It all started back in January when Diesel released an ad campaign "We Are Connected" with it's first disabled model named Jillian Mercado.
Jillian has muscular dystrophy and is bound to a wheelchair, but that didn't stop her from following her dreams of being in the fashion world.
She's actually been in the modeling world for quiet some time building her resume in fashion, interning at Allure Magazine, even attending New York's Fashion Institute Of Technology where she studied merchandising. After graduating from FIT she went on to cover New York's Fashion Week for PMc Magazine and even started her own fashion blog under the name Manufactured 1987.

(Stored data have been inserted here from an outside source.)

Lemma ready_page_lists_products_witness :
  configError ready_world = false
  /\ loading ready_world = false
  /\ exists featuredGrid grid,
       render ready_world = Normal (StorePage featuredGrid grid)
       /\ map element_testid featuredGrid
          = map (fun p => str "card-featured-" ++ id p) (featured ready_world)
       /\ forallb is_card featuredGrid = true
       /\ (products ready_world <> [] ->
           map element_testid grid
           = map (fun p => str "card-product-" ++ id p) (products ready_world)
           /\ forallb is_card grid = true)
       /\ (products ready_world = [] -> grid = [Indicator (str "no-products")]).
Proof.
  split; [ reflexivity | split; [ reflexivity | ] ].
  apply (ready_page_lists_products ready_world); reflexivity.
Defined.

(** X21: the "no-products" indicator is in the shop grid exactly when
    loading is over and the catalog is empty. *)
Theorem no_products_indicator_iff (w : World) featuredGrid grid :
  render w = Normal (StorePage featuredGrid grid) ->
  (In (Indicator (str "no-products")) grid <-> loading w = false /\ products w = []).
Proof.
  unfold render. destruct (configError w); [ discriminate | ].
  destruct (render_cards_show (str "card-product-") (products w)) as (cards & -> & Hc).
  destruct (shows_testids _ _ _ Hc) as (_ & Hcard & Hlen).
  pose proof (cards_hold_no_indicator cards (str "no-products") Hcard) as Hnot.
  destruct (loading w).
  - intros [= _ <-]. cbn. split; [ | intros [? _]; discriminate ].
    intros [Habs | Hin]; [ discriminate | tauto ].
  - destruct (render_cards_show (str "card-featured-") (featured w)) as (fcards & -> & _).
    intros [= _ <-]. destruct (products w) as [ | p ps]; cbn.
    + split; [ tauto | intros _; now left ].
    + split; [ tauto | intros [_ ?]; discriminate ].
Qed.

Lemma no_products_indicator_iff_witness :
  render ready_world = Normal (StorePage [] [Indicator (str "no-products")])
  /\ (In (Indicator (str "no-products")) [Indicator (str "no-products")]
      <-> loading ready_world = false /\ products ready_world = []).
Proof.
  split; [ reflexivity | ].
  apply (no_products_indicator_iff ready_world [] [Indicator (str "no-products")]).
  reflexivity.
Defined.

(** X22: while loading, the featured section shows only its loading
    indicator, whatever the featured list holds, whereas the shop grid
    shows its loading indicator followed by a card for every product
    already in the catalog. *)
Theorem loading_page (w : World) :
  configError w = false ->
  loading w = true ->
  exists cards,
    render w = Normal (StorePage [Indicator (str "loading-featured")]
                         (Indicator (str "loading-products") :: cards))
    /\ map element_testid cards = map (fun p => str "card-product-" ++ id p) (products w)
    /\ forallb is_card cards = true.
Proof.
  intros Herr Hload. unfold render. rewrite Herr, Hload.
  destruct (render_cards_show (str "card-product-") (products w)) as (cards & -> & Hc).
  destruct (shows_testids _ _ _ Hc) as (Hcid & Hccard & _).
  exists cards. repeat split; trivial.
Qed.

Lemma loading_page_witness :
  configError initial_world = false
  /\ loading initial_world = true
  /\ render initial_world
     = Normal (StorePage [Indicator (str "loading-featured")]
                 [Indicator (str "loading-products")]).
Proof.
  split; [ reflexivity | split; [ reflexivity | ] ].
  destruct (loading_page initial_world eq_refl eq_refl) as (cards & Hrender & Hids & _).
  destruct cards; [ exact Hrender | discriminate Hids ].
Defined.


End RenderFacts.

(** * Further properties of price formatting *)

Module PriceMore.
Import App Scenarios.
Local Open Scope Z_scope.

Lemma digit_char_is_digit (n : Z) : is_digit (digit_char (n mod 10)) = true.
Proof.
  pose proof (Z.mod_pos_bound n 10 ltac:(lia)) as Hd.
  unfold is_digit, digit_char. apply andb_true_iff. split; apply N.leb_le; lia.
Qed.

Lemma digits_go_shape (fuel : nat) (n : Z) (acc : jsstring) :
  exists ds, digits_go fuel n acc = ds ++ acc
             /\ all_digits ds
             /\ (fuel <> O -> ds <> []).
Proof.
  revert n acc. induction fuel as [ | fuel IH]; intros n acc; cbn.
  - exists []. repeat split; [ constructor | congruence ].
  - destruct (n <? 10).
    + exists [digit_char (n mod 10)]. repeat split; [ | discriminate ].
      constructor; [ apply digit_char_is_digit | constructor ].
    + destruct (IH (n / 10) (digit_char (n mod 10) :: acc)) as (ds & -> & Hds & _).
      exists (ds ++ [digit_char (n mod 10)]). repeat split.
      * now rewrite <- List.app_assoc.
      * apply Forall_app. split; [ exact Hds | ].
        constructor; [ apply digit_char_is_digit | constructor ].
      * intros _. destruct ds; discriminate.
Qed.

Lemma decimal_digits_shape (n : Z) :
  decimal_digits n <> [] /\ all_digits (decimal_digits n).
Proof.
  unfold decimal_digits.
  destruct (digits_go_shape (S (Z.to_nat (Z.log2 n))) n []) as (ds & -> & Hds & Hne).
  rewrite List.app_nil_r. split; [ now apply Hne | exact Hds ].
Qed.

Lemma zeros_digits (n : Z) : all_digits (zeros n).
Proof.
  unfold zeros. induction (Z.to_nat n); cbn; constructor; [ reflexivity | assumption ].
Qed.

Lemma zeros_length (n : Z) : length (zeros n) = Z.to_nat n.
Proof. unfold zeros. apply repeat_length. Qed.

(** With two fraction digits the fixed-point text is a non-empty whole
    part, a point and two digits. *)
Lemma fixed_digits_two (n : Z) :
  exists whole frac,
    fixed_digits n 2 = whole ++ str "." ++ frac
    /\ whole <> [] /\ length frac = 2%nat
    /\ all_digits whole /\ all_digits frac.
Proof.
  unfold fixed_digits. cbn [Z.eqb].
  destruct (decimal_digits_shape n) as (Hne & Hds).
  set (m := decimal_digits n) in *.
  set (m' := if len m <=? 2 then zeros (2 + 1 - len m) ++ m else m).
  assert (Hm' : all_digits m' /\ (3 <= length m')%nat).
  { subst m'. unfold len. destruct (Z.of_nat (length m) <=? 2) eqn:Hle.
    - apply Z.leb_le in Hle. split.
      + apply Forall_app. split; [ apply zeros_digits | exact Hds ].
      + rewrite length_app, zeros_length. lia.
    - apply Z.leb_gt in Hle. split; [ exact Hds | lia ]. }
  destruct Hm' as (Hdig & Hlen).
  eexists _, _. split; [ reflexivity | ].
  unfold len. repeat split.
  - intros Habs. apply (f_equal length) in Habs. rewrite length_take in Habs.
    cbn in Habs. lia.
  - rewrite length_drop. lia.
  - now apply Forall_take.
  - now apply Forall_drop.
Qed.

Lemma toFixed_two_shape (x : number) :
  fixed_range x = true ->
  exists sign whole frac,
    toFixed x 2 = Normal (sign ++ whole ++ str "." ++ frac)
    /\ (sign = [] \/ sign = str "-")
    /\ whole <> [] /\ length frac = 2%nat
    /\ all_digits whole /\ all_digits frac.
Proof.
  unfold toFixed, fixed_range.
  replace ((2 <? 0) || (100 <? 2)) with false by reflexivity.
  destruct x as [ | neg | neg | neg m e]; try discriminate.
  - intros _. destruct (fixed_digits_two 0) as (whole & frac & -> & H).
    exists [], whole, frac. split; [ reflexivity | ]. split; [ now left | exact H ].
  - destruct (fraction_of m e) as [num den].
    destruct (10 ^ 21 * den <=? num); [ discriminate | ]. intros _.
    destruct (fixed_digits_two (nearest_scaled num den 2)) as (whole & frac & -> & H).
    exists (if neg then str "-" else []), whole, frac.
    split; [ reflexivity | ]. split; [ destruct neg; auto | exact H ].
Qed.

(** X24: an amount that parses to zero or to a finite number below
    10^21 is shown as "$", an optional minus sign, at least one digit, a
    point and exactly two digits. *)
Theorem formatPrice_two_decimals (v : value) :
  fixed_range (parsed_amount v) = true ->
  exists sign whole frac,
    formatPrice v = Normal (str "$" ++ sign ++ whole ++ str "." ++ frac)
    /\ (sign = [] \/ sign = str "-")
    /\ whole <> [] /\ length frac = 2%nat
    /\ all_digits whole /\ all_digits frac.
Proof.
  intros Hrange. unfold formatPrice. fold (parsed_amount v).
  destruct (toFixed_two_shape _ Hrange) as (sign & whole & frac & -> & H).
  exists sign, whole, frac. split; [ reflexivity | exact H ].
Qed.

Lemma formatPrice_two_decimals_witness :
  fixed_range (parsed_amount (VString (str "-1234.5678"))) = true
  /\ exists sign whole frac,
       formatPrice (VString (str "-1234.5678"))
       = Normal (str "$" ++ sign ++ whole ++ str "." ++ frac)
       /\ (sign = [] \/ sign = str "-")
       /\ whole <> [] /\ length frac = 2%nat
       /\ all_digits whole /\ all_digits frac.
Proof.
  split; [ reflexivity | ].
  apply (formatPrice_two_decimals (VString (str "-1234.5678"))). reflexivity.
Defined.

Lemma trim_start_blank (s : jsstring) :
  forallb is_white_space s = true -> trim_start s = [].
Proof.
  induction s as [ | c s IH]; cbn; [ reflexivity | ].
  intros H. apply andb_true_iff in H as [-> Hs]. now apply IH.
Qed.

(** X25: white space in front of an amount is ignored. *)
Theorem formatPrice_leading_white_space (c : N) (s : jsstring) :
  is_white_space c = true ->
  s <> [] ->
  formatPrice (VString (c :: s)) = formatPrice (VString s).
Proof.
  intros Hc Hs. unfold formatPrice, or_else.
  destruct s as [ | c' s]; [ congruence | ].
  cbn [ToBoolean ToString]. unfold parseFloat.
  change (trim_start (c :: c' :: s))
    with (if is_white_space c then trim_start (c' :: s) else c :: c' :: s).
  now rewrite Hc.
Qed.

Lemma formatPrice_leading_white_space_witness :
  is_white_space 32 = true
  /\ formatPrice (VString (str " 19.5")) = formatPrice (VString (str "19.5")).
Proof.
  split; [ reflexivity | ].
  apply (formatPrice_leading_white_space 32%N (str "19.5")); [ reflexivity | discriminate ].
Defined.

(** X26: a non-empty amount made of white space only is shown as
    "$NaN", unlike the empty amount, which is shown as "$0.00". *)
Theorem formatPrice_blank (s : jsstring) :
  s <> [] ->
  forallb is_white_space s = true ->
  formatPrice (VString s) = Normal (str "$NaN")
  /\ formatPrice (VString []) = Normal (str "$0.00").
Proof.
  intros Hs Hblank. split; [ | reflexivity ].
  apply PriceFacts.formatPrice_not_a_number; [ exact Hs | ].
  unfold parseFloat. now rewrite (trim_start_blank s Hblank).
Qed.

Lemma formatPrice_blank_witness :
  forallb is_white_space (str "  ") = true
  /\ formatPrice (VString (str "  ")) = Normal (str "$NaN").
Proof.
  split; [ reflexivity | ].
  apply (formatPrice_blank (str "  ")); [ discriminate | reflexivity ].
Defined.

End PriceMore.

(** * Whole-dollar amounts *)

Module WholeDollars.
Import App Scenarios.
Local Open Scope Z_scope.

Lemma digit_of_char (d : Z) : 0 <= d < 10 -> digit_of (digit_char d) = d.
Proof. unfold digit_of, digit_char. lia. Qed.

Lemma digits_value_snoc (ds : list Z) (d : Z) :
  digits_value (ds ++ [d]) = 10 * digits_value ds + d.
Proof. unfold digits_value. now rewrite fold_left_app. Qed.

Lemma digits_go_S (fuel : nat) (n : Z) (acc : jsstring) :
  digits_go (S fuel) n acc
  = if n <? 10 then digit_char (n mod 10) :: acc
    else digits_go fuel (n / 10) (digit_char (n mod 10) :: acc).
Proof. reflexivity. Qed.

(** [digits_go] with enough fuel writes the decimal digits of [n]. *)
Lemma digits_go_value (fuel : nat) (n : Z) (acc : jsstring) :
  0 <= n < 10 ^ Z.of_nat (S fuel) ->
  exists ds, digits_go (S fuel) n acc = ds ++ acc
             /\ digits_value (map digit_of ds) = n.
Proof.
  revert n acc. induction fuel as [ | fuel IH]; intros n acc Hn.
  - change (10 ^ Z.of_nat 1) with 10 in Hn. cbn.
    replace (n <? 10) with true by (symmetry; apply Z.ltb_lt; lia).
    exists [digit_char (n mod 10)]. split; [ reflexivity | ].
    cbn. rewrite digit_of_char by (apply Z.mod_pos_bound; lia).
    rewrite Z.mod_small by lia. lia.
  - rewrite digits_go_S. destruct (n <? 10) eqn:Hsmall.
    + apply Z.ltb_lt in Hsmall.
      exists [digit_char (n mod 10)]. split; [ reflexivity | ].
      cbn. rewrite digit_of_char by (apply Z.mod_pos_bound; lia).
      rewrite Z.mod_small by lia. lia.
    + apply Z.ltb_ge in Hsmall.
      assert (Hq : 0 <= n / 10 < 10 ^ Z.of_nat (S fuel)).
      { split; [ apply Z.div_pos; lia | ].
        apply Z.div_lt_upper_bound; [ lia | ].
        replace (Z.of_nat (S (S fuel))) with (Z.succ (Z.of_nat (S fuel))) in Hn by lia.
        rewrite Z.pow_succ_r in Hn by lia. lia. }
      destruct (IH (n / 10) (digit_char (n mod 10) :: acc) Hq) as (ds & Hgo & Hval).
      exists (ds ++ [digit_char (n mod 10)]). split.
      * rewrite Hgo. now rewrite <- List.app_assoc.
      * rewrite map_app. cbn [map]. rewrite digits_value_snoc, Hval.
        rewrite digit_of_char by (apply Z.mod_pos_bound; lia).
        pose proof (Z.div_mod n 10 ltac:(lia)). lia.
Qed.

She was very aware of how hard it is even for a normal person to go into an industry that is known to make you or break you, but her determination and love for fashion made her willing to try break into the very high profile and critical industry and turn it on it's head.
"I knew I was throwing myself into the fire when I wanted to work in fashion, I work equally as hard as everyone else does in this industry, and my chair doesn't give me permission to slack off. My passion is equal to yours -- I just come with a chair that moves."
But Jilian isn't the only one trying to break the view on disability in fashion, a group of Russian designers, Daria Razumihina, Sabina Gorelik, Dmitriy Neu, Masha Sharoeva, Albina Bikbulatova, Oksana Livencova, Miguel Angelo Fernandes Carvalho and Christine Wolf came together to design clothes specifically for people with disabilities and use only models with disabilities to showcase their designs at Russia's Fashion Week.
In November the high store chain target featured a toddler with Autism, which is a first for the store.
Other aspects of the entertainment industry have opened up to people with disabilities into the mainstream and the latest is British-Latvian Pop singer and model Viktoria Modesta.
Modesta's left leg was damaged at birth and at the age of 20 made the difficult decision to amputate it to make it easier for her to be able to improve her mobility.
Back in December Channel 4, a British network launched #bornrisky which was a campaign to promote her music video for a song titled, Prototype.
She treats her amputeeism as empowering, as part of her artistic expression which can thrill and influence - not an accident of nature which demands sympathy. She defies being categorized and makes us re –think meaning of the word ‘disabled’. --Excerpt from her website
What I like about the video besides the artistic view is that before the video begins it starts with the line "Forget what you know about disability" because it does just that, once the video is over you forget that she even has one because of the way it's shot and choreographed and rather in awe of what she can do.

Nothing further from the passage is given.